5. Management and Auditor's Role
Management is responsible for preparing the Corporation's financial statements and other financial information and for the fair presentation of the information set forth in the financial statements in accordance with International Financial Reporting Standards. Management is also responsible for establishing internal controls and procedures and for maintaining the appropriate accounting and financial reporting principles and policies designed to assure compliance with accounting standards and all applicable laws and regulations.
The Auditors' responsibility is to express an opinion on the Corporation's financial statements, based on their audit conducted in accordance with generally accepted auditing standards.
6. Reporting
At the earliest reasonable opportunity after each meeting, the Committee shall report to the Board the results of its activities and any reviews undertaken and make recommendations to the Board as deemed appropriate.

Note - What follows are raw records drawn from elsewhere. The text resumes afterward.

(** * VisDrone to YOLO annotation converter ([scripts/visdrone2yolo.py])

    A shallow embedding of [convert_box] and [visdrone2yolo] and the
    properties their specification states about them.

    - Python [int] is [Z]; [str] is [string] (code points below 256); a row
      of an annotation file is a [list string]; the files of a labels
      directory are a [gmap string string] from name to content.
    - Python [float] is an interface, [PyFloat], with two instances: IEEE
      binary64 on the kernel's primitive floats (what CPython runs), and exact
      rationals (the arithmetic the specification's formulas are written in).
    - A raised exception is the [Raise] case of [result]; the converter's
      [try]/[except] blocks are matches on it.
    - The file system is what the converter observes of it: the annotation
      files [glob] yields with what reading each gives, the image files with
      what opening each gives, the label files it writes, the messages it
      prints. Writing a label file is taken to succeed; the progress bar is
      left out.

    The loop of [visdrone2yolo] computes the image's name with
    [f.name.with_suffix('.jpg')], on a [str]: that is [str_with_suffix], which
    raises. The loop is therefore embedded over the way the name is computed,
    [visdrone2yolo_with], and [visdrone2yolo] is its instance as written. *)

From Stdlib Require Import ZArith QArith Qpower Lqa Lia String Ascii List Bool.
From Stdlib Require Import DecimalString.
From Stdlib Require Import PrimFloat SpecFloat FloatOps FloatAxioms.
From stdpp Require Import base option list strings gmap.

7. Access to Outside Advisors
The Committee has the authority to retain independent counsel, accountants or other advisors to assist it, as it considers necessary, to carry out its duties, and to set and pay the compensation of such advisors at the expense of the Corporation. If these costs exceed $10,000 per annum for a Committee member, such member will obtain prior approval from the Board for the amount exceeding $10,000 per annum. The Committee, and any outside advisors retained by it, will have access to all records and information relating to the Corporation and its subsidiaries which it deems relevant to the performance of its duties.